> Data for this task:
(* ===== verification/RemoveWorkflow.v ===== *)
(** The operator's remove-replica workflow
    (kuberic-operator/src/durable/remove_replica.rs): it freezes the intent of
    a removal, hands it to the agent of the primary, tells from the primary's
    configuration whether the removal committed, and cleans up after it. *)

From S2P Require Import Prelude Types Lifecycle AddReplica RemoveReplica Control Replicator Agent Proto Convert Crd Operation AddWorkflow.

Set Default Goal Selector "!".

Definition REMOVE_REPLICA_OVERALL_TIMEOUT_SECONDS : Z := 600.

Record RemoveReplicaTarget := mkRemoveReplicaTarget {
  rt_replica_id : Z;
  rt_pod_name : string;
  rt_pod_uid : string;
  rt_replicator_address : string;
  rt_agent_generation : option AgentGeneration;
}.

Inductive ConfigurationObservation := PreviousCurrent | ReducedCatchUp | ReducedCurrent.
#[export] Instance ConfigurationObservation_eq_dec : EqDecision ConfigurationObservation.
Proof. solve_decision. Defined.

(** An error is kept as a value, a panic is not. *)
Definition caught {A} (r : result failure A) : result failure (result string A) :=
  match r with Ok a => Ok (Ok a) | Err (Error e) => Ok (Err e) | Err (Panic m) => Err (Panic m) end.

(** A kept error is returned. *)
Definition rethrow {A} (r : result string A) : result failure A := lift r.

(** ** Forms of the status *)

Definition coordinator_phase_status (phase : RemoveReplicaCoordinatorPhase) : RemoveReplicaCoordinatorPhaseStatus :=
  match phase with
  | Validating => RcValidating
  | InstallingCatchUpConfiguration => RcInstallingCatchUpConfiguration
  | WaitingForCatchUpQuorum => RcWaitingForCatchUpQuorum
  | InstallingCurrentConfiguration => RcInstallingCurrentConfiguration
  | RemovingConnection => RcRemovingConnection
  | RetiringTarget => RcRetiringTarget
  | Attesting => RcAttesting
  | Compensating => RcCompensating
  end.

Definition terminal_result_status (terminal : RemoveReplicaTerminalResult) : RemoveReplicaTerminalResultStatus :=
  match terminal with
  | CommittedClean => RtCommittedClean
  | CommittedDegraded => RtCommittedDegraded
  | Compensated => RtCompensated
  | CompensationIncomplete => RtCompensationIncomplete
  end.

Definition retirement_status (observation : TargetRetirementObservation) : TargetRetirementObservationStatus :=
  match observation with
  | NotAttempted => TrNotAttempted
  | RetInProgress => TrInProgress
  | RetCompleted => TrCompleted
  | RetUnavailable => TrUnavailable
  | RetStale => TrStale
  | RetFailed => TrFailed
  end.

(** ** Checks *)

Definition validate_remove_snapshot (snapshot : StablePartitionSnapshotStatus) : result failure unit :=
  fail_if (bool_decide (ss_members snapshot = [])) "stable snapshot has no members";;
  scanned ← try_fold (λ (scan : gset Z * gset string * Z) member,
      let '(ids, instances, primaries) := scan in
      fail_if ((srs_id member <=? 0) || bool_decide (srs_id member ∈ ids) ||
               empty (srs_instance_id member) || bool_decide (srs_instance_id member ∈ instances))
        "stable snapshot contains invalid or duplicate identity";;
      let primary := bool_decide (srs_role member = StablePrimary) in
      fail_if (primary && negb (srs_id member =? ss_primary_id snapshot))
        "stable snapshot primary role conflicts with primary ID";;
      Ok ({[srs_id member]} ∪ ids, {[srs_instance_id member]} ∪ instances,
          if primary then primaries + 1 else primaries))
    (∅, ∅, 0) (ss_members snapshot);
  fail_if (negb (scanned.2 =? 1) || negb (ss_write_quorum snapshot =? as_u32 (length (ss_members snapshot)) / 2 + 1))
    "stable snapshot primary or quorum is invalid".

Definition remove_mode (operation : DurableOperationStatus) : result failure RemoveReplicaMode :=
  match op_remove_mode operation with
  | Some RmScaleDown => Ok ScaleDown
  | Some RmForce => Ok Force
  | None => error "remove operation has no mode"
  end.

Definition remove_target_replica_id (operation : DurableOperationStatus) : result failure Z :=
  or_fail (op_target_replica_id operation) "remove operation has no target replica ID".
Definition remove_target_instance_id (operation : DurableOperationStatus) : result failure string :=
  or_fail (filled (op_target_instance_id operation)) "remove operation has no target incarnation".
Definition remove_target_pod_name (operation : DurableOperationStatus) : result failure string :=
  or_fail (filled (op_target_pod_name operation)) "remove operation has no target pod name".
Definition remove_target_pod_uid (operation : DurableOperationStatus) : result failure string :=
  or_fail (filled (op_target_pod_uid operation)) "remove operation has no target pod UID".
Set Default Goal Selector "!".

(** ** Evidence *)

Section evidence.
  Context (p T : StablePartitionSnapshotStatus) (id : Z) (inst : string).

(** The primary, exact and writable, shows a configuration as current. *)
Definition primary_shows (s : StablePartitionSnapshotStatus) (o : ReplicaObservation) : Prop :=
  exact_primary p o ∧ si_configuration (ro_status o) = Some (remove_configuration_status s Current).

Definition shown_reduced (tn : membership_turn) : Prop :=
  ∃ o, mt_observations tn !! ss_primary_id p = Some o ∧ primary_shows T o.

(** What the primary's agent reports of the frozen action. *)
Definition reports (op : DurableOperationStatus) (obs : OperationObservations) (o : ReplicaObservation)
    (i : RemoveReplicaIntentStatus) (a : DurableActionObservation) : Prop :=
  obs !! ss_primary_id p = Some o ∧ op_remove_intent op = Some i ∧
  correlated_action_observation (ro_status o) (ris_action_id i) = Some a ∧ do_signature a = ris_input_signature i.

(** The action has ended without having dispatched the reduced installation,
    and the primary shows the previous configuration. *)
Definition ended_unreduced (op : DurableOperationStatus) (obs : OperationObservations) : Prop :=
  ∃ o i a, reports op obs o i a ∧ primary_shows p o ∧ (do_state a = Completed ∨ do_state a = Failed) ∧
    ris_current_install_dispatched i = false ∧
    ∀ progress, do_remove_replica_progress a = Some progress → rp_current_install_dispatched progress = false.

Definition shown_unreduced (tn : membership_turn) : Prop := ended_unreduced (mt_operation tn) (mt_observations tn).

(** The process that committed is not the primary any more. *)
Definition committer_gone (op : DurableOperationStatus) (obs : OperationObservations) (pods : gmap Z string) : Prop :=
  ∃ i ev, op_remove_intent op = Some i ∧ op_remove_commit_evidence op = Some ev ∧
    match obs !! ss_primary_id p with
    | Some o => ¬ (si_instance_id (ro_status o) = ris_primary_instance_id i ∧
                   as_generation (si_agent (ro_status o)) = ces_primary_agent_generation ev)
    | None => pods !! ss_primary_id p ≠ Some (ris_primary_instance_id i)
    end.

(** The primary holds no connection to the target: it shows none, or its
    coordinator reports so, or its process is gone. *)
Definition connection_gone (tn : membership_turn) : Prop :=
  (∃ o, mt_observations tn !! ss_primary_id p = Some o ∧
     ∀ c, c ∈ si_active_replica_connections (ro_status o) → ¬ (rcs_id c = id ∧ rcs_instance_id c = inst)) ∨
  (∃ o i a progress, reports (mt_operation tn) (mt_observations tn) o i a ∧
     do_remove_replica_progress a = Some progress ∧ rp_connection_absent progress = true) ∨
  committer_gone (mt_operation tn) (mt_observations tn) (mt_pods tn).

(** The target's retirement is settled: reported, seen at the target, given
    up with its coordinator, or out of time. *)
Definition retirement_settled (tn : membership_turn) : Prop :=
  (∃ o i a progress, reports (mt_operation tn) (mt_observations tn) o i a ∧
     do_remove_replica_progress a = Some progress ∧ terminal_retirement (rp_target_retirement progress) ≠ None) ∨
  committer_gone (mt_operation tn) (mt_observations tn) (mt_pods tn) ∨
  (∃ o, mt_observations tn !! id = Some o ∧ si_instance_id (ro_status o) = inst ∧ si_role (ro_status o) = RoleNone ∧
     si_healthy (ro_status o) = false) ∨
  ∃ i ev, op_remove_intent (mt_operation tn) = Some i ∧ op_remove_commit_evidence (mt_operation tn) = Some ev ∧
    Z.min (i64_saturating_add (ces_observed_unix_seconds ev) REMOVE_REPLICA_RETIREMENT_TIMEOUT_SECONDS)
      (ris_overall_deadline_unix_seconds i) ≤ mt_now tn.

(** The target's pod carries no serving label any more, or is gone. *)
Definition target_fenced (tn : membership_turn) : Prop :=
  mt_pods tn !! id ≠ Some inst ∨ mt_label tn = Some "retired".

Definition target_absent (tn : membership_turn) : Prop := mt_pods tn !! id ≠ Some inst.

(** Each entry of a cleanup was there or is seen in a turn. *)
Record cleans (tn : membership_turn) (c c' : RemoveReplicaCleanupStatus) : Prop := mkCleans {
  cl_connection : cls_connection_absent c' = true → cls_connection_absent c = true ∨ connection_gone tn;
  cl_retirement : cls_target_retirement c' ≠ None → cls_target_retirement c ≠ None ∨ retirement_settled tn;
  cl_fenced : cls_target_labels_fenced c' = true → cls_target_labels_fenced c = true ∨ target_fenced tn;
  cl_deleted : cls_target_pod_deleted c' = true → cls_target_pod_deleted c = true ∨ target_absent tn;
}.

Lemma cleans_refl tn c : cleans tn c c.
Proof. split; auto. Qed.
Lemma cleans_trans tn c c' c'' : cleans tn c c' → cleans tn c' c'' → cleans tn c c''.
Proof. intros [H1 H2 H3 H4] [G1 G2 G3 G4]. split; intros H; [apply G1 in H|apply G2 in H|apply G3 in H|apply G4 in H]; tauto. Qed.
End evidence.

> Work task: From the lines above, copy those that contain the word "process".

> Reply to the task:
(** The process that committed is not the primary any more. *)
    coordinator reports so, or its process is gone. *)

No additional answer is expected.